25

23 13 1
                                    

"Selama kita terus bertarung, kita tidak akan kalah."

ִ ֹ ─── 𐘃 ─── ۫ ۪

Bastien tidak bisa menahan rasa bingungnya lagi. Dia benar-benar bingung, sampai-sampai tubuhnya bergetar dan cengkeramannya pada pedangnya cukup melonggar.

Akhirnya, beberapa anggota yang berada di barisan inti segera mengambil tindakan sebelum monster itu terlalu dekat dengan Arthur. Mereka segera menuju ke arah monster berukuran 5 meter itu dan mencoba menyerang setiap sudut.

Terdengar suara hentakan yang tergesa-gesa dan sangat cepat dari belakang barisan inti, itu merupakan langkah dari kuda milik Eve dan John yang hendak menyusul formasi.

"JANGAN LAWAN MONSTER ITU! MENJAUHLAH!" teriak Eve dari kejauhan. Eve mencoba memperingatkan beberapa anggota agar mereka tidak terjebak dalam bahaya.

Satu-persatu kematian para anggota pelindung belakang karena monster itu telah disaksikan oleh Eve dan John, hal ini membuat Eve mengkhawatirkan anggota barisan inti yang mencoba menyerang.

Para anggota barisan inti yang menyerang monster itu, segera menoleh ke arah suara.

"Itu dia, dua anak dari barisan pelindung belakang!

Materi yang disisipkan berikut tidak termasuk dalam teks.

Definition push (repo branch : string) : M string :=
  dir ← checkedRepo repo;
  name ← lift (branchName branch);
  o ← origin dir;
  sha ← or_fail (git dir ["rev-parse"; "--verify"; "-q"; "refs/heads/" +:+ name] None) (NoBranch name);
  out ← git dir ["push"; "--"; o.2; "refs/heads/" +:+ name +:+ ":refs/heads/" +:+ name] (Some o.1);
  _ ← git dir ["update-ref"; "refs/remotes/origin/" +:+ name; Str.trim sha.1] None;
  _ ← git dir ["config"; "--local"; "branch." +:+ name +:+ ".remote"; "origin"] None;
  _ ← git dir ["config"; "--local"; "branch." +:+ name +:+ ".merge"; "refs/heads/" +:+ name] None;
  mret (Str.trim (out.1 +:+ out.2)).

Definition pull (repo : string) : M (string * string) :=
  dir ← checkedRepo repo;
  o ← origin dir;
  fetched ← git dir ["fetch"; "--refmap="; "--"; o.2; "+refs/heads/*:refs/remotes/origin/*"] (Some o.1);
  again ← checkedRepo repo;
  merged ← git again ["merge"; "--ff-only"; "@{upstream}"] None;
  h ← head_ dir;
  mret (Str.trim (fetched.1 +:+ fetched.2 +:+ merged.1 +:+ merged.2), h).

Inductive request : Type :=
| Clone (url dir : string)
| StatusOf (repo : string)
| Diff (repo : string) (staged : bool)
| Log (repo : string) (limit : JsNumber.jsnum)
| Branch (repo name : string) (create : bool)
| Add (repo : string) (paths : list string)
| CommitTo (repo message : string)
| Push (repo branch : string)
| Pull (repo : string).

(** The calls of one export's handler. *)
Definition handle (r : request) : M unit :=
  match r with
  | Clone url dir => _ ← clone url dir; mret tt
  | StatusOf repo => _ ← status repo; mret tt
  | Diff repo staged => _ ← diff repo staged; mret tt
  | Log repo limit => _ ← log repo limit; mret tt
  | Branch repo name create => _ ← branch_export repo name create; mret tt
  | Add repo paths => _ ← add repo paths; mret tt
  | CommitTo repo message => _ ← commit repo message; mret tt
  | Push repo branch => _ ← push repo branch; mret tt
  | Pull repo => _ ← pull repo; mret tt
  end.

Untuk apa dia menyuruh kita untuk menjauhi monsternya?" tanya Bastien pada Fyodor yang berada di sisinya, mereka bekerja sama menyerang kaki belakang monster.

"Entahlah, tapi kurasa mereka lebih tahu tentang monster ini, mereka pasti telah menghadapinya, dan bisa saja barisan pelindung belakang hanya tersisa mereka berdua saja!" jawab Fyodor sambil terus berlari mengikuti jejak monster itu dan mencoba mengiris kakinya sebisa mungkin.

"MENJAUHLAH!" pekik John dengan suara kerasnya. Mereka berdua hampir mendekati barisan inti.

Suara tegas yang tiba-tiba menyambar, membuat situasi menjadi semakin menegangkan. "FORMASI DIBUBARKAN! LAWANLAH MONSTER ABNORMAL YANG MENGEJAR! GARDA DEPAN AKAN TETAP MEMIMPIN," jerit Mirko.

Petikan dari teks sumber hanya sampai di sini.